One of Hollywood’s biggest producers, Mark Gordon, feels the number of deals won’t decline anytime soon, even though studios are cutting back and focusing more on franchises and tent poles. Gordon said, “I really feel like things are moving again, it’s a very good time for producers.”
But Daniel Alter, an independent producer, has a different opinion to that of Mark Gordon. Alter said, “Producing has really become thankless, I grew up in L.A. worshipping producers like Robert Evans, but there’s really a squeeze on us now, particularly if you don’t have a studio deal. I can’t imagine starting out today as a producer.” Alter has produced independent films such as Hitman (2007) and The Apparition (post production). Alter went on to say, “When I’m out approaching videogame companies about rights, I’m the one who’s making the calls, not a development executive. But I don’t have that asterisk (of a studio deal) by my name, which would make my job so much easier. Plus, if I do get something set up with a studio, it’s always a concern that I’ll just be pushed aside in favor of a producer with a studio deal.”

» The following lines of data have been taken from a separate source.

(** * Synthaura.js: the generative BGM engine (SynthauraBGM, v2.0)

    A shallow embedding of the music scheduler of Synthaura.js and of the
    part of the Web Audio API it drives.

    - JavaScript numbers that hold times, gains and frequencies are exact
      rationals ([Q]); IEEE-754 rounding is abstracted away, except in
      [Double], which has [getFreq] in double precision.  [tick],
      [measure] and scale indices are integers ([Z]); [Math.floor] of an
      integer is the identity.  A number read from an array slot that does
      not exist is [undefined], and arithmetic on it gives [NaN].
    - The methods that build voices only call the Web Audio API, draw
      random numbers and create cleanup closures: they run in a state monad
      over [Audio] and read the engine ([this]) without assigning to it.
    - The transport methods ([start], [stop], [switchTrack], [_schedule])
      act on a [World]: the engine's fields, the audio state and the host
      environment (render clock, the timer worker and its two message
      queues, pending [setTimeout] callbacks).  [destroy] acts on a
      [Host]: a world with the pending destroy callbacks. *)

From Stdlib Require Import ZArith QArith Qround Qpower List String Bool Lia Lqa.
From Stdlib Require Import SpecFloat.
Import ListNotations.

Local Open Scope string_scope.
Local Open Scope list_scope.
Local Open Scope Z_scope.
Local Open Scope Q_scope.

One consequence of cost-cutting by the major studios has led to producers feeling increased pressure to shoot films on a much tighter schedule. The studios are now demanding that most mid-range movies are shot in less than 60 days. Unknown (2011) was shot in 46 days, Hall Pass (2011) in 48 days and Red Riding Hood (2011) in 42 days. Sources inside the Producers Guild of America have said that the downsizing of shooting days has occurred because technology’s speeding up the production process.
A co-prexy at the Producers Guild of America, Hawk Koch said, “It’s not just because of increased studio pressure to reduce costs wherever possible, but technology really is catching up at a time of belt tightening, so you can make films faster than most films are made.” Koch, who has produced such movies as Gorky Park (1983) and Heaven Can Wait (1978) added that, “You don’t need two months to make a good film. Black Swan (2010), got made in 23 days.”
Mark Gordon stated that smaller cameras and digital editing are accelerating the pace of production. He said, “You can get the dailies sent to your iPad, which takes a lot of the uncertainty out of the process, and you have to adjust, because there’s a major change in technology every six months that pushes the process forward and saves money that may get plowed back into production deals next year.”